Their download library contains audio, video and game downloads, including "premium content" licensed from most mainstream media and entertainment companies, as well as independent artists.

== Awards & Recognitions ==
In September 2010, Thumbplay is named Finalist in 2010 Music App Awards.

In June 2010, Thumbplay is named among MEFFY 2010 Finalists.

In 2009, Thumbplay receives New York Ten Award as the Best Emerging CEO 2009.

In 2009, Thumbplay is listed among Webby's “Official Honorees”.

In 2009, Thumbplay receives Stevie Award for "Customer Service Leader of the Year".

In 2008, Thumbplay is named Best of the Web 2008 Music by BusinessWeek.

In 2008, the company is named Deloitte's Rising Star 2008.

In 2008, Thumbplay is named to AlwaysOn Global 250 Top Private Companies 2008.

Thumbplay runs its customer care center out of Argentia, Newfoundland and Labrador, through a company called Tacamor Call Centers.

==Content & Distribution Partnerships==
Thumbplay has signed licensing deals with some of the world’s largest media and entertainment companies during the last two years. This includes deals with all four major record labels: Universal Music Group, Sony BMG, Warner Music Group, and EMI, plus distributors l;ike Tunecore, as well as media and entertainment companies like Sony Pictures Home Entertainment, Disney Interactive Media Group, Glu Mobile, Hands-On Mobile, Konami Digital Entertainment, I-play, and Universal Pictures.
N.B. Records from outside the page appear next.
(** * Pooling layer of keras-js: shape derivation, padding and windowed reduction

    A shallow embedding of [_Pooling2D] (constructor, [_calcOutputShape],
    [_padInput], [call]) and of the base [Layer] it extends, together with
    the part of the [ndarray] / [ndarray-ops] interface the layer is built on.

    - Integers of the source (shapes, strides, indices) are [Z].  The source
      computes [Math.floor(a / b)] on doubles; for a positive divisor and
      magnitudes below 2^53 this is the floor division [a / b] of [Z].
    - Tensor elements are kept abstract: the arithmetic of the element type
      is the interface [Number], so every statement holds whatever the
      rounding of sums and quotients is.
    - A [Tensor] object is a mutable cell holding an [ndarray] view; a view
      addresses a flat typed array through an offset and three strides.
      Both kinds of object live in a [heap], so aliasing and replacement of
      the backing storage are visible. *)

From Stdlib Require Import ZArith QArith Lia.
From stdpp Require Import base list strings.

Local Open Scope Z_scope.

(** ** Element arithmetic *)

(** What the layer needs of JavaScript numbers: the constants [0],
    [-Infinity] and [NaN] (which is what reading outside a typed array
    yields once stored or used in arithmetic), addition, the comparison [>],
    division and the injection of integers. *)
Class Number (num : Type) := {
  zero : num;
  neg_inf : num;
  nan : num;
  nadd : num -> num -> num;
  ngt : num -> num -> bool;
  ndiv : num -> num -> num;
  of_Z : Z -> num
}.

(** Exact rationals extended with the two infinities and NaN: the instance
    used to run the layer on concrete tensors. *)
Inductive xnum : Type :=
| Fin (q : Q)
| NegInf
| PosInf
| NaN.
On the distribution side, Thumbplay has marketing partners both online and on the mobile web. These include the Web and mobile portals of AOL and MSN Mobile, Web sites for Entertainment Tonight, A&E Network, The History Channel and The Biography Channel, as well as social music discovery services iLike and Qloud. It is also partnered with Clear Channel Radio to operate mobile content stores across many of its stations’ websites throughout 2008.

Thumbplay is a member of the Mobile Marketing Association, and adheres to the MMA's Consumer Best Practices Guidelines.

==Acquisition by Clear Channel Radio==
Thumbplay's partner Clear Channel Radio acquired it in March 2011.

==Consumer concerns==
Thumbplay has been the target of numerous complaints that it does not immediately honour stop requests but instead continues to bill customers monthly fees after they request a cancellation, even if the customer does not continue to request any ringtones or wallpapers.